Showstopper: Georges Seurat’s Le Chahut (1889-90) is the centrepiece of the National Gallery exhibition © Kröller-Müller Museum, photo © Tom Haartsen

Neo-Impressionism has a history of being underappreciated. When it emerged in the late 19th century, with its mechanical, dot-based, “pointillist” technique, some critics claimed it heralded the death of painting. Since then, it has failed to maintain the brand recognition of its forebear, Impressionism, and has often been associated mainly with its French protagonists Georges Seurat and Paul Signac.

An exhibition at the National Gallery in London will redress this imbalance, showing Neo-Impressionism as a truly radical precursor to abstraction and Fauvism. In the words of the co-curator Julien Domercq, it can even be seen as “the first international Modern art movement”.

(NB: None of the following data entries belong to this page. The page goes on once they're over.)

(* ===== verification/BanPoolNew.v ===== *)
(** * pkg/banpool/service.go: building the ban pool from the configuration

    [New] opens the repository, drops the chain of docker from the configuration when no
    monitor reads docker, and builds the firewall.  It changes the configuration it is
    given, which is part of its result. *)

From S2P Require Import Prelude.
From S2P Require Import GoStrings.
From S2P Require Import Repository.
From S2P Require Import Firewall.
From S2P Require Import FirewallEngines.
From S2P Require Import Config.
From S2P Require Import ConfigValidate.
From S2P Require Import ConfigExamples.

Definition hasDockerEngine (cfg : Config) : bool :=
  existsb (λ monitor, bool_decide (Engine (nm_Fields monitor) = "docker")) (Monitors cfg).

Definition dockerChain (cfg : Config) : string :=
  if bool_decide (FirewallEngine cfg = "nftables") then nftablesForwardBanChain else "DOCKER-USER".

Definition filterDockerChainsWithoutDockerEngine (cfg : Config) : Config :=
  if hasDockerEngine cfg then cfg
  else
    let docker := dockerChain cfg in
    let foundDockerChain := existsb (λ chain, bool_decide (chain = docker)) (items (FirewallChains cfg)) in
    if negb foundDockerChain then cfg
    else
      with_firewall_chains
        (Some (List.filter (λ chain, negb (bool_decide (chain = docker))) (items (FirewallChains cfg)))) cfg.

Section New.
Context {D W : Type} `{SqlDB D} `{Runner W}.

(** [mkdirAll] and [openDB] are the outcomes of [os.MkdirAll] and [sql.Open]. *)
Definition banpool_New (mkdirAll : result sql_err unit) (openDB : result sql_err D) (cfg : Config) (w : W)
    : W * Config * result banpool_err (D * firewall) :=
  match NewRepository mkdirAll openDB with
  | Err err => (w, cfg, Err err)
  | Ok repository =>
      let cfg := filterDockerChainsWithoutDockerEngine cfg in
      let '(w, fw) := NewFirewall (FirewallEngine cfg) [items (FirewallChains cfg)] w in
      match fw with
      | Err err => (w, cfg, Err err)
      | Ok fw => (w, cfg, Ok (repository, fw))
      end
  end.
End New.

Lemma filter_docker_engine cfg :
  FirewallEngine (filterDockerChainsWithoutDockerEngine cfg) = FirewallEngine cfg.
Proof. unfold filterDockerChainsWithoutDockerEngine. by repeat case_match. Qed.

Lemma filter_docker_chains cfg chain :
  chain ∈ items (FirewallChains (filterDockerChainsWithoutDockerEngine cfg)) ↔
  chain ∈ items (FirewallChains cfg) ∧ (hasDockerEngine cfg = true ∨ chain ≠ dockerChain cfg).
Proof.
  unfold filterDockerChainsWithoutDockerEngine. destruct (hasDockerEngine cfg); [naive_solver|].
  destruct (existsb _ _) eqn:He; simpl.
  - rewrite list_elem_of_In, filter_In, <- list_elem_of_In, negb_true_iff, bool_decide_eq_false. naive_solver.
  - split; [|naive_solver]. intros Hc. split; [done|]. right. intros ->.
    assert (existsb (λ c, bool_decide (c = dockerChain cfg)) (items (FirewallChains cfg)) = true); [|congruence].
    apply existsb_exists. exists (dockerChain cfg). by rewrite <- list_elem_of_In, bool_decide_eq_true.
Qed.

Lemma NewFirewall_fields {W} `{Runner W} engine cs (w w' : W) f :
  NewFirewall engine [cs] w = (w', Ok f) →
  f = MkFirewall engine (if bool_decide (cs = []) then ["INPUT"] else cs).
Proof.
  unfold NewFirewall. rewrite (bool_decide_false ([cs] = [])) by done. rewrite andb_false_r.
  destruct (if bool_decide (engine = "nftables") then _ else _) as [w1 [e|]]; [done|].
  destruct (_ && _); [|by intros [= _ <-]].
  destruct (ensureFirewalldDockerPolicy w1) as [w2 [e|]]; by intros [= _ <-].
Qed.

(** A pool [New] returns, over a valid configuration. *)
Lemma banpool_New_spec {RE D W} `{Regexp RE} `{SqlDB D} `{Runner W} Stat mkdir db cfg (w w' : W) cfg' (d : D) f :
  Validate (RE := RE) Stat cfg = [] → banpool_New mkdir db cfg w = (w', cfg', Ok (d, f)) →
  ReadyFirewall f ∧ cfg' = filterDockerChainsWithoutDockerEngine cfg ∧
  f = MkFirewall (FirewallEngine cfg)
        (if bool_decide (items (FirewallChains cfg') = []) then ["INPUT"] else items (FirewallChains cfg')).
Proof.
  intros Hv. unfold banpool_New. destruct (NewRepository mkdir db) as [r|]; [|done].
  destruct (NewFirewall _ _ w) as [w1 [fw|]] eqn:Hf; [|done]. intros [= <- <- <- <-].
  apply NewFirewall_fields in Hf as ->. rewrite filter_docker_engine. split; [|done].
  apply Validate_ok in Hv as [_ Heng _ _ _ _ _ _ _]. unfold validFirewallEngines in Heng.
  split; [|simpl; by case_bool_decide]. rewrite !elem_of_cons, elem_of_nil in Heng. unfold known_engine. simpl. naive_solver.
Qed.

(** The pool of a valid configuration.  When [Validate] finds no problem, a firewall
    that [New] returns meets what the bans rely on: one of the three engines and at least
    one chain.  It manages the chains of the configuration without the chain of docker
    when no monitor reads docker. *)
Theorem banpool_New_ready {RE D W} `{Regexp RE} `{SqlDB D} `{Runner W} Stat mkdir db cfg (w w' : W) cfg' (d : D) f :
  Validate Stat cfg = [] → banpool_New mkdir db cfg w = (w', cfg', Ok (d, f)) →
  ReadyFirewall f ∧ fwEngine f = FirewallEngine cfg ∧
  (items (FirewallChains cfg') ≠ [] → ∀ chain, chain ∈ chains f ↔
     chain ∈ items (FirewallChains cfg) ∧ (hasDockerEngine cfg = true ∨ chain ≠ dockerChain cfg)).
Proof.
  intros Hv Hn. destruct (banpool_New_spec _ _ _ _ _ _ _ _ _ Hv Hn) as (Hready & -> & ->). split; [done|]. split; [done|].
  intros Hne chain. simpl. rewrite bool_decide_false by done. apply filter_docker_chains.
Qed.

(** A configuration that [Validate] accepts and [New] refuses.  Under nftables with the
    forward chain as the only one and no monitor that reads docker, the filter leaves no
    chain, so [NewFirewall] falls back to [INPUT], which it cannot create. *)
Theorem banpool_New_forward_only {D W} `{SqlDB D} `{Runner W} mkdir db cfg (w w1 w2 : W) (d : D) o1 o2 :
  FirewallEngine cfg = "nftables" → items (FirewallChains cfg) = [nftablesForwardBanChain] →
  hasDockerEngine cfg = false → NewRepository mkdir db = Ok d →
  runCommand ["nft"; "list"; "table"; "inet"; "filter"] w = (w1, (o1, true)) →
  runCommand ["nft"; "list"; "chain"; "inet"; "filter"; "INPUT"] w1 = (w2, (o2, false)) →
  ∃ cfg', banpool_New mkdir db cfg w = (w2, cfg', Err (UnsupportedNftablesChain "INPUT")).
Proof.
  intros Heng Hch Hdock Hr Ht Hc. unfold banpool_New, filterDockerChainsWithoutDockerEngine.
  rewrite Hr, Hdock. unfold dockerChain. rewrite Heng, Hch. simpl. rewrite Heng.
  unfold NewFirewall, ensure_table. simpl. rewrite Ht. simpl. unfold ensureNftablesChain. rewrite Hc. simpl. eauto.
Qed.

(** ** Concrete pools *)
Definition auth_log (path : string) : bool := bool_decide (path = "/var/log/auth.log").

Lemma banpool_New_ready_witness :
  ReadyFirewall (MkFirewall "iptables" ["INPUT"]) ∧ "iptables" = FirewallEngine New ∧
  (items (FirewallChains (filterDockerChainsWithoutDockerEngine New)) ≠ [] → ∀ chain, chain ∈ ["INPUT"] ↔
     chain ∈ items (FirewallChains New) ∧ (hasDockerEngine New = true ∨ chain ≠ dockerChain New)).
Proof.
  refine (banpool_New_ready (RE := toy_regexp) auth_log (Ok tt) (Ok (TableDB [] 1 [])) New
            (IptWorld [] []) (IptWorld [] []) _ (TableDB [] 1 []) (MkFirewall "iptables" ["INPUT"]) New_valid _).
  vm_compute. reflexivity.
Defined.

(** An nftables whose only missing chain is [INPUT]. *)
#[local] Instance nft_without_input : Runner unit := λ argv w,
  (w, ("", negb (contains_elem argv "INPUT"))).
Definition forward_only : Config :=
  let c := New in
  MkConfig (IPWhiteList c) (BlockedIPsDatabase c) "nftables" (Some [nftablesForwardBanChain]) (Exporter c)
    (SSHMonitor c) (WebReconMonitor c) (WebBruteMonitor c) (DatabaseMonitor c) (ResourceMonitor c) (EbpfMonitors c).
Lemma forward_only_valid : Validate (RE := toy_regexp) auth_log forward_only = [].
Proof. vm_compute. reflexivity. Qed.

Lemma banpool_New_forward_only_witness :
  Validate (RE := toy_regexp) auth_log forward_only = [] ∧
  ∃ cfg', banpool_New (Ok tt) (Ok (TableDB [] 1 [])) forward_only tt =
          (tt, cfg', Err (UnsupportedNftablesChain "INPUT")).
Proof.
  split; [exact forward_only_valid|].
  apply (banpool_New_forward_only (Ok tt) (Ok (TableDB [] 1 [])) forward_only tt tt tt (TableDB [] 1 []) "" "");
    vm_compute; reflexivity.
Defined.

Radical Harmony brings together 58 works from the Kröller-Müller Museum in the Netherlands, whose founder Helene spent more than two decades building a collection for the enjoyment of the public, with Neo-Impressionism at its heart. The centrepiece of Kröller-Müller’s collection—and the London show—will be Seurat’s Le Chahut (1889-90), which depicts a lively group of dancers performing the can-can, surrounded by musicians and a transfixed crowd. The work, composed of tiny dabs of red, blue, green and more, epitomises “optical mixture”—the idea that colours painted beside each other would blend in the eye, increasing their intensity and effect.

Helene Kröller-Müller
© Collection Kröller-Müller Museum, Otterlo, the Netherlands

The painting highlights the ways in which Neo-Impressionism was pushing boundaries. “Le Chahut was described at the time, by [the critic] Emile Verhaeren, as a work in which Seurat uses subject as a pretext to create a composition which is really about tones and lines,” Domercq says. “To me, this is the fascinating thing about Neo-Impressionism: it’s art that is untethering from being representational.”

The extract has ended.